HashMap, HashTable, TreeMap in-depth analysis and source code parsing, hashmaptreemap

Source: Internet
Author: User
Tags rehash

HashMap, HashTable, TreeMap in-depth analysis and source code parsing, hashmaptreemap

HashMap is used in implementation instances of Map interfaces in Java sets. Today we will learn HashMap together and learn the HashTable and HashTree associated with it by the way.

I. HashMap

1. Implementation of Map interface based on hash table. This implementation provides all optional ing operations and allows the use of null values and null keys. (The HashMap class is roughly the same as that of Hashtable except for non-synchronous and allowed null .) This class does not guarantee the order of mappings, especially it does not guarantee that the order remains unchanged.

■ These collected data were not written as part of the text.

Arguments recovers {World A} remote_call errors chunk w r w'.
Arguments fails_with {World A} remote_call errors chunk w e w'.
Arguments counted {World A} remote_call chunk w.

(** A transform used as an example: on the chunks that start with the
    letter b, the second call of all fails with a YandexRequestError and
    every other call with a ValueError. *)
Definition bad_input : exn := mkExn ValueError "bad input".

Definition bad_on_b (chunk : str) (calls : nat) : result string * nat :=
  if Py.startswith chunk (Py.of_string "b")
  then (if Nat.eqb calls 1 then Raise request_down else Raise bad_input,
        S calls)
  else (Ok "ok"%string, S calls).

(** The delays of the errors [errors] met at the attempts [attempt],
    [attempt + 1], ... *)
Fixpoint backoff_delays (errors : list exn) (attempt : Z) : list Q :=
  match errors with
  | [] => []
  | e :: errors' =>
      py_min (base_delay (retry_config_of (exn_class e)) * 2 ^ attempt)
             (max_delay (retry_config_of (exn_class e)))
      :: backoff_delays errors' (attempt + 1)
  end.

(** [tag] stands in [text] at the position [idx]. *)
Definition occurs_at (text tag : str) (idx : Z) : Prop :=
  0 <= idx /\ Py.startswith (skipn (Z.to_nat idx) text) tag = true.

(** The characters at which the scanner looks for a zone. *)
Definition opens_markup (c : Py.char) : bool :=
  N.eqb c backtick || N.eqb c lbracket || N.eqb c star || N.eqb c underscore
  || N.eqb c tilde || N.eqb c pipe.

(** The four shapes of a zone: fenced block, inline code, link, and
    formatting marker. *)
Definition fenced_block (z : _ProtectedZone) : Prop :=
  require_newline z = true /\ atomic z = false /\ close_tag z = fence
  /\ Py.startswith (open_tag z) fence = true /\ ~ In newline (open_tag z)
  /\ start z + 6 <= end_ z.

Definition inline_code (z : _ProtectedZone) : Prop :=
  require_newline z = false /\ atomic z = true
  /\ open_tag z = [backtick] /\ close_tag z = [backtick]
  /\ start z + 2 <= end_ z.

Definition link (text : str) (z : _ProtectedZone) : Prop :=
  require_newline z = false /\ atomic z = true
  /\ open_tag z = [] /\ close_tag z = []
  /\ Py.is_char text (start z) lbracket = true
  /\ occurs_at text [rparen] (end_ z - 1)
  /\ start z + 4 <= end_ z.

Definition formatting_marker (z : _ProtectedZone) : Prop :=
  require_newline z = false /\ atomic z = false
  /\ open_tag z = close_tag z
  /\ In (open_tag z)
        [[star]; [underscore]; [underscore; underscore]; [tilde]; [pipe; pipe]]
  /\ start z + 2 * len (open_tag z) <= end_ z.

Definition zone_shape (text : str) (z : _ProtectedZone) : Prop :=
  fenced_block z \/ inline_code z \/ link text z \/ formatting_marker z.

(** The markup that closes a zone at the end of a chunk and the one that
    reopens it at the start of the next. *)
Definition closing_of (z : _ProtectedZone) : str :=
  if require_newline z then newline :: close_tag z else close_tag z.

Definition reopening_of (z : _ProtectedZone) : str :=
  if require_newline z then open_tag z ++ [newline] else open_tag z.
(** C6.  Detector order: for a function that is not ignored, the
    descriptors of [checkFunction] are those of [getRestParamViolations]
    followed by those of [getParamCountViolations]; so a [restParam]
    descriptor comes before any parameter-count descriptor of the same
    result. *)
Theorem detectors_in_declared_order fn ctx o :
  shouldIgnorePattern (ofFunction fn) ctx o = false ->
  let reported := descriptors (checkFunction fn ctx (Tuple o)) in
  reported
  = getRestParamViolations (Tuple o) fn
    ++ getParamCountViolations (Tuple o) fn
  /\ forall i j di dj,
       nth_error reported i = Some di ->
       nth_error reported j = Some dj ->
       messageId di = restParam ->
       (messageId dj = paramCountAtLeastOne
        \/ messageId dj = paramCountExactlyOne) ->
       i < j.
Proof.
  intros Hignore reported. subst reported.
  rewrite (checkFunction_not_ignored _ _ _ Hignore).
  split; [reflexivity|].
  intros i j di dj Hi Hj Hrest Hcount.
  set (rest := getRestParamViolations (Tuple o) fn) in Hi, Hj |- *.
  destruct (Nat.lt_ge_cases i (length rest)) as [Hil | Hil].
  - destruct (Nat.lt_ge_cases j (length rest)) as [Hjl | Hjl]; [|lia].
    rewrite nth_error_app1 in Hj by assumption.
    apply nth_error_In, getRestParamViolations_keys in Hj.
    rewrite Hj in Hcount. destruct Hcount; discriminate.
  - rewrite nth_error_app2 in Hi by assumption.
    apply nth_error_In, getParamCountViolations_keys in Hi.
    rewrite Hrest in Hi. destruct Hi; discriminate.
Qed.
(** [server.players[i] = f(server.players[i])]: panics outside the array. *)
Definition update_player (i : Z) (f : player -> player) : M unit :=
  p <- player_at i ;;
  modify (fun s => set_players (<[Z.to_nat i := f p]> (players s)) s).

(** A method call through a [*websocket.Conn]: panics on nil. *)
Definition deref (c : option connId) : M connId :=
  match c with
  | Some k => ret k
  | None => raise NilDereference
  end.

(** [if err := c.WriteMessage(..., m); err != nil { log.Println(err) }];
    [wok] tells whether the write succeeds. *)
Definition write_logged (c : connId) (m : list Z) (wok : bool) : M unit :=
  emit (WriteMessage c m) ;;;
  if wok then ret tt else emit (LogErr errWrite).

Definition broadcastByteMessage (m : list Z) : M unit := emit (Broadcast m).

(** ** Round control *)

(** The loop of [isTeamAAllDead] and [isTeamBAllDead] over a slice of the
    array: the first occupied, living player ends it with [false]. *)
Fixpoint allDead (ps : list player) : bool :=
  match ps with
  | [] => true
  | p :: rest =>
      if negb (isEmpty p) && Player.isAlive p then false else allDead rest
  end.

Definition isTeamAAllDead (s : server) : bool :=
  allDead (take (Z.to_nat maxTeamPlayers) (players s)).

2. The HashMap instance has two parameters that affect its performance:Initial CapacityAndLoad Factor.Capacity is the number of buckets in the hash table.The initial capacity is only the size of the hash table at creation.Load FactorIt is a scale in which a hash table can be full before its capacity is automatically increased. When the number of entries in the hash table exceeds the product of the load factor and the current capacityRehashOperation (that is, rebuilding the internal data structure), so that the hash table will have about twice the number of buckets.

3. The bottom layer of HashMap is the implementation of Hash tables (similar to the combination of array linked lists). When a HashMap object is created, a Hash table is created. The capacity of the Hash table is the number of buckets in the Hash, if the capacity is specified during object creation, the capacity of the created hash table is the number of buckets, and the number of buckets is the initial capacity.

If the initial capacity is not specified during creation, the default value is 16.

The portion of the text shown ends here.